▶ [SOURCE DATA]
(** Lines 180-218: one round of the streaming loop. *)
Definition poll_iteration
    (libcamera_process ffmpeg_process : Popen) (stream_start_time count : Z)
  : M Flow :=
  now <- time_time ;;
  let uptime := now - stream_start_time in
  log_message ("Stream uptime: " ++ of_Z uptime
               ++ " seconds (loop count: " ++ of_Z count ++ ")") ;;
  libcamera_status <- poll libcamera_process ;;
  ffmpeg_status <- poll ffmpeg_process ;;
  match libcamera_status with
  | Some code =>
      log_message ("libcamera process exited with status: " ++ of_Z code) ;;
      error_output <- read_decode libcamera_process ;;
      log_message ("libcamera final output: " ++ error_output) ;;
      GPIO_output 18 LOW ;;
      kill_camera_processes ;;
      ret Break
  | None =>
  match ffmpeg_status with
  | Some code =>
      log_message ("ffmpeg process exited with status: " ++ of_Z code) ;;
      error_output <- read_decode ffmpeg_process ;;
      log_message ("ffmpeg final output: " ++ error_output) ;;
      GPIO_output 18 LOW ;;
      kill_camera_processes ;;
      ret Break
  | None =>
      libcamera_error <- monitor_process_output libcamera_process "libcamera" ;;
      any_error <- (if libcamera_error then ret true
                    else monitor_process_output ffmpeg_process "ffmpeg") ;;
      if any_error then
        log_message "Error detected in process output" ;;
        GPIO_output 18 LOW ;;
        kill_camera_processes ;;
        ret Break
      else
        up <- check_internet ;;
        if negb up then
          log_message "Internet connection lost" ;;
          GPIO_output 18 LOW ;;
          kill_camera_processes ;;
          ret Break
        else
          time_sleep 3 ;;
          ret Continue
  end
  end.

(** Where the supervisor stands between two steps: at the head of one of
    its two unbounded loops, before its first statement, or gone. *)
Inductive Loc : Type :=
| Boot
| Waiting
    (* at the loop test of [wait_for_internet], called from line 163 *)
| Streaming (libcamera_process ffmpeg_process : Popen) (stream_start_time : Z)
    (* at line 179, holding the pair [start_streaming] returned *)
| Exited.

(** Lines 220-221, then round the outer loop to line 163. *)
Definition restart : M Loc :=
  log_message "Restarting streaming service in 3 seconds..." ;;
  time_sleep 3 ;;
  ret Waiting.

(** Lines 13-20 (module level), then lines 155-160 of [main]. *)
Definition module_level : M unit :=
  GPIO_cleanup ;;
  GPIO_setup 18 ;;
  GPIO_setup 23 ;;
  name <- get (fun s => hostname (env s)) ;;
  print ("Hostname: " ++ name).

Definition boot : M Loc :=
  log_message "Starting RTMP streaming service" ;;
  kill_camera_processes ;;
  ret Waiting.

(** Lines 163-177 and 220-221, from the loop test of [wait_for_internet]. *)
Definition connect_and_launch : M Loc :=
  again <- wait_for_internet_loop ;;
  if again then ret Waiting
  else
    wait_for_internet_exit ;;
    processes <- retry_loop (range max_retries) None ;;
    match processes with
    | Some (libcamera_process, ffmpeg_process) =>
        GPIO_output 18 HIGH ;;
        stream_start_time <- time_time ;;
        log_message "Stream started" ;;
        ret (Streaming libcamera_process ffmpeg_process stream_start_time)
    | None => restart
    end.

(** Lines 179-221, from the head of the streaming loop. *)
Definition stream
    (libcamera_process ffmpeg_process : Popen) (stream_start_time count : Z)
  : M Loc :=
  flow <- poll_iteration libcamera_process ffmpeg_process stream_start_time count ;;
  match flow with
  | Continue => ret (Streaming libcamera_process ffmpeg_process stream_start_time)
  | Break => restart
  end.

(** Lines 222-226 and 233-235: an exception leaving the body of [main]'s
    [try] is logged, then the [finally] clauses of [main] and of the
    module run, and the process is over. *)
Definition shutdown (e : Exn) : M Loc :=
  log_message ("Exited with: " ++ exn_str e) ;;
  kill_camera_processes ;;
  GPIO_cleanup ;;
  GPIO_cleanup ;;
  log_message "Process exited" ;;
  ret Exited.

Definition main_try (body : M Loc) : M Loc :=
  try_except body (except_Exception shutdown).

(** A configuration of the supervisor: where it stands, [main]'s counter,
    the program state, and everything done so far. *)
Record Config : Type := mkConfig {
  loc   : Loc;
  count : Z;
  st    : State;
  trace : list Event
}.

Definition body_at (c : Config) : M Loc :=
  match loc c with
  | Boot => module_level ;; main_try boot
  | Waiting => main_try connect_and_launch
  | Streaming libcamera_process ffmpeg_process stream_start_time =>
      main_try (stream libcamera_process ffmpeg_process stream_start_time (count c))
  | Exited => ret Exited
  end.

Definition next_count (c : Config) : Z :=
  match loc c with
  | Streaming _ _ _ => count c + 1
  | _ => count c
  end.

(** One step takes the supervisor from one loop head to the next. *)
Definition step (c : Config) : Config :=
  match body_at c (st c) with
  | (Ret l, s, ev) => mkConfig l (next_count c) s (trace c ++ ev)
  | (Raise _, s, ev) => mkConfig Exited (next_count c) s (trace c ++ ev)
  end.

Fixpoint run (n : nat) (c : Config) : Config :=
  match n with
  | O => c
  | S n' => run n' (step c)
  end.

(** The program as started: [status = 0] (line 27), nothing driven high. *)
Definition init (w : World) : Config :=
  mkConfig Boot 0 (mkState w 0 (fun _ => LOW)) [].

(** The status indicator: output pin 18. *)
Definition indicator (c : Config) : bool := gpio (st c) 18.

Definition streaming (c : Config) : bool :=
  match loc c with
  | Streaming _ _ _ => true
  | _ => false
  end.

(* ================================================================== *)
(** * Facts about the string operations *)

Module PyStrFacts.

(** [needle] occurs in [hay]. *)
Definition Contains (needle hay : string) : Prop :=
  exists pre post, hay = pre ++ needle ++ post.

(** [token] occurs in [hay] up to letter case. *)
Definition ContainsCI (token hay : string) : Prop :=
  exists pre mid post, hay = pre ++ mid ++ post /\ lower mid = lower token.

Fixpoint no_space (s : string) : bool :=
  match s with
  | EmptyString => true
  | String c s' => negb (isspace c) && no_space s'
  end.

Lemma app_assoc (a b c : string) : (a ++ b) ++ c = a ++ b ++ c.
Proof. induction a as [|x a IH]; simpl; [reflexivity | now rewrite IH]. Qed.

Lemma prefix_app (n post : string) : prefix n (n ++ post) = true.
Proof.
  induction n as [|c n IH]; simpl.
  - now destruct post.
  - destruct (ascii_dec c c) as [_|ne]; [exact IH | now elim ne].
Qed.

Lemma prefix_inv (n : string) :
  forall h, prefix n h = true -> exists post, h = n ++ post.
Proof.
  induction n as [|c n IH]; intros h H.
  - now exists h.
  - destruct h as [|d h]; simpl in H; [discriminate|].
    destruct (ascii_dec c d) as [->|]; [|discriminate].
    destruct (IH h H) as [post ->]. now exists post.
Qed.

Lemma is_in_eq (n h : string) :
  is_in n h = prefix n h
              || match h with EmptyString => false | String _ h' => is_in n h' end.
Proof. destruct h; reflexivity. Qed.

▶ [WORK ORDER] Find the line with "- destruct h" in the entries above. Retype it and each line after it, exactly, through the line with "is_in n h' end.", and stop there.

▶ [ANSWER BELOW]
  - destruct h as [|d h]; simpl in H; [discriminate|].
    destruct (ascii_dec c d) as [->|]; [|discriminate].
    destruct (IH h H) as [post ->]. now exists post.
Qed.

Lemma is_in_eq (n h : string) :
  is_in n h = prefix n h
              || match h with EmptyString => false | String _ h' => is_in n h' end.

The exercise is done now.